## Problem to work on
Below are the records; copy exactly the stretch from the line containing "Record mstate : Type" through the line containing "(is_line_terminator d)) x k", both ends included, and nothing else.

-- Opening Marker --

(** * u-express [src/utils.js]: routing patterns, proxy trust, conditional requests

    A shallow embedding of the helper functions of [src/utils.js] and of the
    host facilities they call (JavaScript strings, numbers, [RegExp]),
    followed by the properties established for them.

    Conventions.
    - A JavaScript string is a [string]: a sequence of code units below 256.
    - A JavaScript number is a [number]: [NaN] or an integer (time values
      and hop counts are integers; fractions do not occur in what follows).
    - A value that may be [undefined] is an [option].
    - A call that may throw returns a [completion]. *)

From Stdlib Require Import ZArith Lia Bool List Ascii String.
From stdpp Require Import base option list strings gmap.

Local Open Scope string_scope.
Local Open Scope char_scope.

(** ** The host language *)

Module JS.

(** Error classes of the host that the modelled code can meet. [PatternError]
    is the class the design document asks of the pattern compiler. *)
Inductive error : Type :=
  | SyntaxError
  | TypeError
  | PatternError.

(** Outcome of a call: a value, an exception, or [Beyond] when the input
    leaves the fragment of the host that is modelled here. *)
Inductive completion (A : Type) : Type :=
  | Normal (a : A)
  | Throw (e : error)
  | Beyond.
Arguments Normal {A} a.
Arguments Throw {A} e.
Arguments Beyond {A}.

(** Numbers: [NaN] or an integer. *)
Inductive number : Type :=
  | NaN
  | Num (z : Z).

Definition isNaN (n : number) : bool :=
  match n with NaN => true | Num _ => false end.

(** [a < b], [a > b], [a <= b]: any comparison with [NaN] is false. *)
Definition lt (a b : number) : bool :=
  match a, b with Num x, Num y => (x <? y)%Z | _, _ => false end.
Definition gt (a b : number) : bool := lt b a.
Definition le (a b : number) : bool :=
  match a, b with Num x, Num y => (x <=? y)%Z | _, _ => false end.

(** Truthiness of a possibly-undefined string: [undefined] and [''] are
    falsy. *)
Definition truthy (v : option string) : bool :=
  match v with
  | None => false
  | Some s => negb (String.eqb s "")
  end.

(** [s.startsWith(p)]. *)
Fixpoint startsWith (p s : string) : bool :=
  match p, s with
  | EmptyString, _ => true
  | String a p', String b s' => Ascii.eqb a b && startsWith p' s'
  | String _ _, EmptyString => false
  end.

(** [s.includes(p)]. *)
Fixpoint includes (p s : string) : bool :=
  startsWith p s ||
  match s with
  | EmptyString => false
  | String _ s' => includes p s'
  end.

(** The code unit [c] occurs in [s]. *)
Definition occurs (c : ascii) (s : string) : Prop :=
  In c (list_ascii_of_string s).

(** [s.substring(n)] for [n] within the string. *)
Fixpoint drop (n : nat) (s : string) : string :=
  match n, s with
  | O, _ => s
  | S n', String _ s' => drop n' s'
  | S _, EmptyString => EmptyString
  end.

(** [s.substring(0, n)]. *)
Fixpoint take (n : nat) (s : string) : string :=
  match n, s with
  | O, _ => EmptyString
  | S n', String c s' => String c (take n' s')
  | S _, EmptyString => EmptyString
  end.

(** [s.substring(a, b)] for [a <= b]. *)
Definition substring (a b : nat) (s : string) : string :=
  take (b - a) (drop a s).

(** [s.replaceAll(p, r)] for a non-empty search string [p]: occurrences are
    found left to right and do not overlap. [skip] counts the code units of
    the occurrence being replaced that are still to be passed over. *)
Fixpoint replaceAll_from (skip : nat) (p r s : string) : string :=
  match s with
  | EmptyString => EmptyString
  | String c s' =>
      match skip with
      | S k => replaceAll_from k p r s'
      | O =>
          if startsWith p s
          then r ++ replaceAll_from (String.length p - 1) p r s'
          else String c (replaceAll_from O p r s')
      end
  end.

Definition replaceAll (p r s : string) : string := replaceAll_from 0 p r s.

(** Character classes of the host's regular expressions. *)
Definition is_digit (c : ascii) : bool :=
  let n := nat_of_ascii c in (48 <=? n)%nat && (n <=? 57)%nat.
Definition is_alpha (c : ascii) : bool :=
  let n := nat_of_ascii c in
  ((65 <=? n)%nat && (n <=? 90)%nat) || ((97 <=? n)%nat && (n <=? 122)%nat).
(** [\w] *)
Definition is_word (c : ascii) : bool :=
  is_alpha c || is_digit c || Ascii.eqb c "_".
(** Line terminators, which [.] does not match. *)
Definition is_line_terminator (c : ascii) : bool :=
  Ascii.eqb c "010" || Ascii.eqb c "013".
(** [\s] within the code units below 256. *)
Definition is_space (c : ascii) : bool :=
  let n := nat_of_ascii c in
  ((9 <=? n)%nat && (n <=? 13)%nat) || (n =? 32)%nat || (n =? 160)%nat.

End JS.

(** ** Regular expressions of the host

    [new RegExp(src)] is modelled by a lexer and a parser for the patterns
    without flags ([Regex.RegExp_new]); [exec], [test] and
    [String.prototype.replace] by a backtracking matcher in
    continuation-passing style, after the matcher semantics of ECMA-262. *)

Module Regex.
Import JS.

Inductive class_item : Type :=
  | CChar (c : ascii)
  | CRange (a b : ascii)
  | CDigit (neg : bool)
  | CWord (neg : bool)
  | CSpace (neg : bool).

Inductive regex : Type :=
  | REmpty
  | RChar (c : ascii)
  | RAny
  | RClass (neg : bool) (items : list class_item)
  | RSeq (r1 r2 : regex)
  | RAlt (r1 r2 : regex)
  | RRepeat (r : regex) (min : nat) (max : option nat) (greedy : bool)
  | RGroup (idx : nat) (name : option string) (r : regex)
  | RLook (neg : bool) (r : regex)
  | RBol
  | REol.

Definition item_mem (c : ascii) (i : class_item) : bool :=
  match i with
  | CChar d => Ascii.eqb c d
  | CRange a b =>
      (nat_of_ascii a <=? nat_of_ascii c)%nat && (nat_of_ascii c <=? nat_of_ascii b)%nat
  | CDigit neg => xorb neg (is_digit c)
  | CWord neg => xorb neg (is_word c)
  | CSpace neg => xorb neg (is_space c)
  end.

Definition class_mem (items : list class_item) (c : ascii) : bool :=
  existsb (item_mem c) items.

(** Indices of the capture groups inside a pattern. *)
Fixpoint groups_of (r : regex) : list nat :=
  match r with
  | RSeq r1 r2 | RAlt r1 r2 => groups_of r1 ++ groups_of r2
  | RRepeat r' _ _ _ | RLook _ r' => groups_of r'
  | RGroup i _ r' => i :: groups_of r'
  | _ => []
  end.

(** Matcher state: index of the next code unit, the input from there on,
    and the captures so far. *)
Record mstate : Type := MState {
  pos : nat;
  rest : string;
  caps : gmap nat string
}.

Definition advance (x : mstate) (s' : string) : mstate :=
  MState (S (pos x)) s' (caps x).

Definition clear_caps (idxs : list nat) (x : mstate) : mstate :=
  MState (pos x) (rest x) (foldr (fun i cs => delete i cs) (caps x) idxs).

Definition one_char (p : ascii -> bool) (x : mstate)
    (k : mstate -> option mstate) : option mstate :=
  match rest x with
  | String d s' => if p d then k (advance x s') else None
  | EmptyString => None
  end.

Definition orelse {A} (a b : option A) : option A :=
  match a with Some z => Some z | None => b end.

Section RepeatMatcher.

(** RepeatMatcher of ECMA-262, for a body matcher [body] whose capture
    groups are [inner], followed by the continuation [k]. An iteration
    that matches the empty string once the minimum is reached fails, so
    [min + length (rest x) + 1] rounds are enough; [fuel] counts them. *)
Variable body : mstate -> (mstate -> option mstate) -> option mstate.
Variable inner : list nat.
Variable greedy : bool.
Variable k : mstate -> option mstate.

Fixpoint repeat_matcher (fuel : nat) (min : nat) (max : option nat)
    (x : mstate) {struct fuel} : option mstate :=
  match fuel with
  | O => None
  | S fuel' =>
      match max with
      | Some O => k x
      | _ =>
          let d := fun y : mstate =>
            if (min =? 0)%nat && (pos y =? pos x)%nat then None
            else repeat_matcher fuel' (Nat.pred min) (Nat.pred <$> max) y in
          let xr := clear_caps inner x in
          if negb (min =? 0)%nat then body xr d
          else if greedy then orelse (body xr d) (k x)
          else orelse (k x) (body xr d)
      end
  end.

End RepeatMatcher.

(** [m r x k]: match [r] at [x], then the continuation [k]; [None] is
    failure, and makes the caller try its next choice. *)
Fixpoint m (r : regex) (x : mstate) (k : mstate -> option mstate)
    {struct r} : option mstate :=
  match r with
  | REmpty => k x
  | RChar c => one_char (Ascii.eqb c) x k
  | RAny => one_char (fun d => negb (is_line_terminator d)) x k
  | RClass neg items => one_char (fun d => xorb neg (class_mem items d)) x k
  | RSeq r1 r2 => m r1 x (fun y => m r2 y k)
  | RAlt r1 r2 => orelse (m r1 x k) (m r2 x k)
  | RRepeat r' min max greedy =>
      repeat_matcher (m r') (groups_of r') greedy k
        (min + String.length (rest x) + 1)%nat min max x
  | RGroup i _ r' =>
      m r' x (fun y =>
        k (MState (pos y) (rest y)
             (<[i := take (pos y - pos x) (rest x)]> (caps y))))
  | RLook false r' =>
      match m r' x Some with
      | Some y => k (MState (pos x) (rest x) (caps y))
      | None => None
      end
  | RLook true r' =>
      match m r' x Some with
      | Some _ => None
      | None => k x
      end
  | RBol => if (pos x =? 0)%nat then k x else None
  | REol => match rest x with EmptyString => k x | _ => None end
  end.

(** A match attempt at one index. *)
Definition exec_at (r : regex) (i : nat) (s : string) : option mstate :=
  m r (MState i s ∅) Some.

(** [exec] without the sticky flag: the first index from [i] on at which
    the pattern matches. [s] is the input from index [i] on. *)
Fixpoint search (r : regex) (i : nat) (s : string) : option (nat * mstate) :=
  match exec_at r i s with
  | Some y => Some (i, y)
  | None =>
      match s with
      | EmptyString => None
      | String _ s' => search r (S i) s'
      end
  end.

(** [re.test(s)] *)
Definition test (r : regex) (s : string) : bool :=
  match search r 0 s with Some _ => true | None => false end.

-- Closing Marker --

## Output for this exercise
Record mstate : Type := MState {
  pos : nat;
  rest : string;
  caps : gmap nat string
}.

Definition advance (x : mstate) (s' : string) : mstate :=
  MState (S (pos x)) s' (caps x).

Definition clear_caps (idxs : list nat) (x : mstate) : mstate :=
  MState (pos x) (rest x) (foldr (fun i cs => delete i cs) (caps x) idxs).

Definition one_char (p : ascii -> bool) (x : mstate)
    (k : mstate -> option mstate) : option mstate :=
  match rest x with
  | String d s' => if p d then k (advance x s') else None
  | EmptyString => None
  end.

Definition orelse {A} (a b : option A) : option A :=
  match a with Some z => Some z | None => b end.

Section RepeatMatcher.

(** RepeatMatcher of ECMA-262, for a body matcher [body] whose capture
    groups are [inner], followed by the continuation [k]. An iteration
    that matches the empty string once the minimum is reached fails, so
    [min + length (rest x) + 1] rounds are enough; [fuel] counts them. *)
Variable body : mstate -> (mstate -> option mstate) -> option mstate.
Variable inner : list nat.
Variable greedy : bool.
Variable k : mstate -> option mstate.

Fixpoint repeat_matcher (fuel : nat) (min : nat) (max : option nat)
    (x : mstate) {struct fuel} : option mstate :=
  match fuel with
  | O => None
  | S fuel' =>
      match max with
      | Some O => k x
      | _ =>
          let d := fun y : mstate =>
            if (min =? 0)%nat && (pos y =? pos x)%nat then None
            else repeat_matcher fuel' (Nat.pred min) (Nat.pred <$> max) y in
          let xr := clear_caps inner x in
          if negb (min =? 0)%nat then body xr d
          else if greedy then orelse (body xr d) (k x)
          else orelse (k x) (body xr d)
      end
  end.

End RepeatMatcher.

(** [m r x k]: match [r] at [x], then the continuation [k]; [None] is
    failure, and makes the caller try its next choice. *)
Fixpoint m (r : regex) (x : mstate) (k : mstate -> option mstate)
    {struct r} : option mstate :=
  match r with
  | REmpty => k x
  | RChar c => one_char (Ascii.eqb c) x k
  | RAny => one_char (fun d => negb (is_line_terminator d)) x k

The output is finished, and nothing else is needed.